Exercise: Review the material line by line. Identify and copy every line that contains the string "HandleSyncLog".

Record extracts:
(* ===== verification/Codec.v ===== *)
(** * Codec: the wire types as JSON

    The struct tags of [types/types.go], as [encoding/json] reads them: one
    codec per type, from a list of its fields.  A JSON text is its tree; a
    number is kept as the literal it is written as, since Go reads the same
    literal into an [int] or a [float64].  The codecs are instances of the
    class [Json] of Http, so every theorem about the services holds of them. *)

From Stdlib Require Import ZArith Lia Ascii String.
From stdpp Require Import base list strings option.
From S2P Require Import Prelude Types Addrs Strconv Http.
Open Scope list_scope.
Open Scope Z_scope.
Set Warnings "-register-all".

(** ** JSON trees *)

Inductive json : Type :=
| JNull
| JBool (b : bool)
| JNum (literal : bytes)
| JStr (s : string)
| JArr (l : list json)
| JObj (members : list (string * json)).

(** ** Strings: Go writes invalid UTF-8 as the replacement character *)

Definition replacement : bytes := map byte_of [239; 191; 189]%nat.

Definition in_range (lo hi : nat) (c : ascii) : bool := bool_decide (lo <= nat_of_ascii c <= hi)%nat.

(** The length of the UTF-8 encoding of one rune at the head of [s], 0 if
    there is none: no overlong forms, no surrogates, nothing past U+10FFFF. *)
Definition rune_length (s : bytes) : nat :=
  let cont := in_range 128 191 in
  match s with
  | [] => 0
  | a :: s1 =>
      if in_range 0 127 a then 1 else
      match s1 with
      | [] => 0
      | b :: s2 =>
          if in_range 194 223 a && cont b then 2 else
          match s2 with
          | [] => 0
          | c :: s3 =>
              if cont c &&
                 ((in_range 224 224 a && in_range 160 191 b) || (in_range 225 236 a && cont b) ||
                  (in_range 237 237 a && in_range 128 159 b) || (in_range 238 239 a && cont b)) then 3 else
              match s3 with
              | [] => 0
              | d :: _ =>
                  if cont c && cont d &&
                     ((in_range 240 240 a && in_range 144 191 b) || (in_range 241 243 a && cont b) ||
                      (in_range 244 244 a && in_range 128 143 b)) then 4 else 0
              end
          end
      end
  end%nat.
...
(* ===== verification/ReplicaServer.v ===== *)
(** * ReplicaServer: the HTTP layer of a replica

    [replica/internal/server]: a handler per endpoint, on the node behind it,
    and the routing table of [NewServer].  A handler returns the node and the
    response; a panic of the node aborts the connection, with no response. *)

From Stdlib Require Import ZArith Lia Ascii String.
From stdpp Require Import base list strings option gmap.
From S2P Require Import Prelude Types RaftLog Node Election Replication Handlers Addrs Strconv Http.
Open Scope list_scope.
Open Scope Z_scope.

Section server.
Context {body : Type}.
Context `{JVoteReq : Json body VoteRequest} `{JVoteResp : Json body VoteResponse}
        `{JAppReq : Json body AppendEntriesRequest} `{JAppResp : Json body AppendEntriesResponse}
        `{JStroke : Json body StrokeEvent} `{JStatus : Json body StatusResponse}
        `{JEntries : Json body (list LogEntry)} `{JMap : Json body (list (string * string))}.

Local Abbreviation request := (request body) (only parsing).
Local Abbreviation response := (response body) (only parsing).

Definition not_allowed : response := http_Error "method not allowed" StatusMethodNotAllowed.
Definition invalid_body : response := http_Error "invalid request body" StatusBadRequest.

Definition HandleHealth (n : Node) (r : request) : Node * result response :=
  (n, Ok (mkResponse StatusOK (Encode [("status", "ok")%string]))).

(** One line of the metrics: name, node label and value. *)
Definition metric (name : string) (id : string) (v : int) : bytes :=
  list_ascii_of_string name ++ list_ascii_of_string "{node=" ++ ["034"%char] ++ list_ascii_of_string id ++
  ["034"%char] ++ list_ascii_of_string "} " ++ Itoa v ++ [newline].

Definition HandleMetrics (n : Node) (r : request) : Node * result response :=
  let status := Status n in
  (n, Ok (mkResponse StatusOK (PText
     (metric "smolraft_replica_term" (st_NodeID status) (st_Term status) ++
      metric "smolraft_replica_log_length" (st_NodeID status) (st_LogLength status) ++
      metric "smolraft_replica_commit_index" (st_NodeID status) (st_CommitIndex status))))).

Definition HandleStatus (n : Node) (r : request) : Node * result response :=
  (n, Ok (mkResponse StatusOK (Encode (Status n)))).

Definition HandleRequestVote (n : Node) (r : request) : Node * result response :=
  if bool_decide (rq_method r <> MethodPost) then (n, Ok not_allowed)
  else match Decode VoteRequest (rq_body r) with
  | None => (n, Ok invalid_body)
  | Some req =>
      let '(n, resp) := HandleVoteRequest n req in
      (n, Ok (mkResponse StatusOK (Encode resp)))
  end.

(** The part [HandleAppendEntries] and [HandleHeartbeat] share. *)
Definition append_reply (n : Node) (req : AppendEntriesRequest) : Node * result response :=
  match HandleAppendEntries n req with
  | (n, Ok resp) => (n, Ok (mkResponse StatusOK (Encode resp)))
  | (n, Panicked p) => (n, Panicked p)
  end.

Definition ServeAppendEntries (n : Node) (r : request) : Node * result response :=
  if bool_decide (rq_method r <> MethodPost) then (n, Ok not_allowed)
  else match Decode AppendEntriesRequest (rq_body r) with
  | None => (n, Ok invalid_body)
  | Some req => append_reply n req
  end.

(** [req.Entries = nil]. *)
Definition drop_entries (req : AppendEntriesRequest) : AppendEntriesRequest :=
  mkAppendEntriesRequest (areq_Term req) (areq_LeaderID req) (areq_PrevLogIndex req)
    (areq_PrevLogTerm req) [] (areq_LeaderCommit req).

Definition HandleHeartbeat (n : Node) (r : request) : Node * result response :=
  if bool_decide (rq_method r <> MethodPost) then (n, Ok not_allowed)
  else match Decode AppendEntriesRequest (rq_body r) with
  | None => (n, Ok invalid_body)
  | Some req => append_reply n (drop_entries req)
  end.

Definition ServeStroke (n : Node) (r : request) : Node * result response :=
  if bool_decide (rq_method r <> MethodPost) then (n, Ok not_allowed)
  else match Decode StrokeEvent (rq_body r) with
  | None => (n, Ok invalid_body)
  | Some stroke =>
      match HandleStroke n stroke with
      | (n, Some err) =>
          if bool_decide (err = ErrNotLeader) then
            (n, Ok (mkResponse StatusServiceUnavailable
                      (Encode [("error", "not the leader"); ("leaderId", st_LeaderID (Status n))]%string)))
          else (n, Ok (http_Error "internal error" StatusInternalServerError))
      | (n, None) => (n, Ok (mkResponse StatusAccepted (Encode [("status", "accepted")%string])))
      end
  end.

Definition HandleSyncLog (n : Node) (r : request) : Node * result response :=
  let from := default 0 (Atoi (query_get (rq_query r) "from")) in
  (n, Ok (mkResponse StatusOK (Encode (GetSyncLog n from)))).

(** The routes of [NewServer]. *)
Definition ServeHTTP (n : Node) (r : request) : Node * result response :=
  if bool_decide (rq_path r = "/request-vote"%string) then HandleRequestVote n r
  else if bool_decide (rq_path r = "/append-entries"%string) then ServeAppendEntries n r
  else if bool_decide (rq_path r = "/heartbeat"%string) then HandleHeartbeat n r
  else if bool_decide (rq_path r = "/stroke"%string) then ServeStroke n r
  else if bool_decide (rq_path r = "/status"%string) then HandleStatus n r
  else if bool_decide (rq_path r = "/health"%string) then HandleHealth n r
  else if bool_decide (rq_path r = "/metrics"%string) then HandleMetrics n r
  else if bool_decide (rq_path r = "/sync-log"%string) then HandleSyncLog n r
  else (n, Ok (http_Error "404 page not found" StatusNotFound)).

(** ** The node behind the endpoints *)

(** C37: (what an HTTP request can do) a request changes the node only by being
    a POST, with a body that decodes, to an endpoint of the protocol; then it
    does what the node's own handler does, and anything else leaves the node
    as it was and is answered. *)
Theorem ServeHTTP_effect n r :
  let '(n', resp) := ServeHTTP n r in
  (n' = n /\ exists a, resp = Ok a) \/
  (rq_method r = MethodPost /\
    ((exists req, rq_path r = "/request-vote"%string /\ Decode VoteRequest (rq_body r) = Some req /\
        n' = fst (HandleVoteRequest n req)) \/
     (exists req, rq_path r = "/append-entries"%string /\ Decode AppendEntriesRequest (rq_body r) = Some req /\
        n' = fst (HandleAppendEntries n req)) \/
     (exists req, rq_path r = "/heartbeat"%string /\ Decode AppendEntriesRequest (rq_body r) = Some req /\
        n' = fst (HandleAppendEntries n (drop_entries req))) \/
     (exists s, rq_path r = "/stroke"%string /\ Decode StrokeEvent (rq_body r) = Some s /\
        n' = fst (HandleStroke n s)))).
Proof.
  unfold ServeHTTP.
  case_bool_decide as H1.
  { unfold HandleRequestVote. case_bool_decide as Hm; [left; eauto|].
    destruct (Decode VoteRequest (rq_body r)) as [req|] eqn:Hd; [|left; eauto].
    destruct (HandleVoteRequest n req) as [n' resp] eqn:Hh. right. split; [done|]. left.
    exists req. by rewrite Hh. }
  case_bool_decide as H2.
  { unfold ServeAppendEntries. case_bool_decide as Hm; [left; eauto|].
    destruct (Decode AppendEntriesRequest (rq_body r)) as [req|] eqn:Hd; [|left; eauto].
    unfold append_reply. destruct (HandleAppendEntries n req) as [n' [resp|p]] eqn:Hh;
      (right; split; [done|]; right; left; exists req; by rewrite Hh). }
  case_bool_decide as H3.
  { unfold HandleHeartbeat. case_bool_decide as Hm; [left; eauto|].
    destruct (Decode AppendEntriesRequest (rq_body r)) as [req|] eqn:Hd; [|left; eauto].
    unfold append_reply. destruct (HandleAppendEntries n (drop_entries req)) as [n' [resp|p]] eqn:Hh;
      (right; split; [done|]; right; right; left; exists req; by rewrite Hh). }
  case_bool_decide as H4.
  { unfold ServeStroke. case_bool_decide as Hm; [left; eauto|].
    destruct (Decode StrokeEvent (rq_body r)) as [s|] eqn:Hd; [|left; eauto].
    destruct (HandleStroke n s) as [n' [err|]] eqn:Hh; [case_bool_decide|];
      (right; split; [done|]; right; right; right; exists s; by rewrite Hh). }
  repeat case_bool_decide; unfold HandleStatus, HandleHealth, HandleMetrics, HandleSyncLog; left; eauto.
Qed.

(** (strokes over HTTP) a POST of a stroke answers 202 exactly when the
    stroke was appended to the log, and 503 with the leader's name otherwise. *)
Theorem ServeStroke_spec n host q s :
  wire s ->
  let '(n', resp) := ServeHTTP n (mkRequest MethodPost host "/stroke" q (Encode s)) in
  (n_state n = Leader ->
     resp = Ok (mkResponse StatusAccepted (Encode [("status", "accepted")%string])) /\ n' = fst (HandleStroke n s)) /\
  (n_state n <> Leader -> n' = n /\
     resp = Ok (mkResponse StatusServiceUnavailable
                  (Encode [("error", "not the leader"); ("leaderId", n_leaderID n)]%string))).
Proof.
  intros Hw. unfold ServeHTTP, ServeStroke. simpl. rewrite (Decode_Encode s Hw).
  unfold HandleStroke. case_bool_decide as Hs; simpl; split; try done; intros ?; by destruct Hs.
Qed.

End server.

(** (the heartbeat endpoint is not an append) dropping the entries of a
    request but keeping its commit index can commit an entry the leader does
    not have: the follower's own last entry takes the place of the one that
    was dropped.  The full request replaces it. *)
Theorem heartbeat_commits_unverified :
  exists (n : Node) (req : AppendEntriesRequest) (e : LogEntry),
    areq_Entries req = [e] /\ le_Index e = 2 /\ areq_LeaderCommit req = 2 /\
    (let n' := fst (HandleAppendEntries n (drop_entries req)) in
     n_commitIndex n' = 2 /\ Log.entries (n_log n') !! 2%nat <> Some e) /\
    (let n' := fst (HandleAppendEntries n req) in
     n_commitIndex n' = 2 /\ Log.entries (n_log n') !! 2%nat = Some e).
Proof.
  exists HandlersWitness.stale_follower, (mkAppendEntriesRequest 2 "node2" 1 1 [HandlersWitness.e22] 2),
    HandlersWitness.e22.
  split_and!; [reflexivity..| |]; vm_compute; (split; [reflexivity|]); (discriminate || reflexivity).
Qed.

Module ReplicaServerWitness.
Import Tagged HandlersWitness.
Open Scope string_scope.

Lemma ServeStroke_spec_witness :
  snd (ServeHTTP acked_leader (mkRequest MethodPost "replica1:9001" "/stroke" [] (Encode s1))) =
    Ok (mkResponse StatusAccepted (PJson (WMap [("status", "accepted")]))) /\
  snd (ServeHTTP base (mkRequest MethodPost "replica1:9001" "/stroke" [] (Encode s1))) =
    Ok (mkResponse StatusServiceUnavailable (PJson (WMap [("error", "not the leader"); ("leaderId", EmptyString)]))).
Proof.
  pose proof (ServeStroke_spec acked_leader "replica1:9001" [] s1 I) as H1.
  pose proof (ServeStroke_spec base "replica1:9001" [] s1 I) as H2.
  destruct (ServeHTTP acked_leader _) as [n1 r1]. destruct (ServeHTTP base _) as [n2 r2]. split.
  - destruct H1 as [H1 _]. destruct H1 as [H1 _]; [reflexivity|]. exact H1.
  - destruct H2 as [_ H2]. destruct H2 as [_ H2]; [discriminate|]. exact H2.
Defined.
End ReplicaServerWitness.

Your response:
Definition HandleSyncLog (n : Node) (r : request) : Node * result response :=
  else if bool_decide (rq_path r = "/sync-log"%string) then HandleSyncLog n r
  repeat case_bool_decide; unfold HandleStatus, HandleHealth, HandleMetrics, HandleSyncLog; left; eauto.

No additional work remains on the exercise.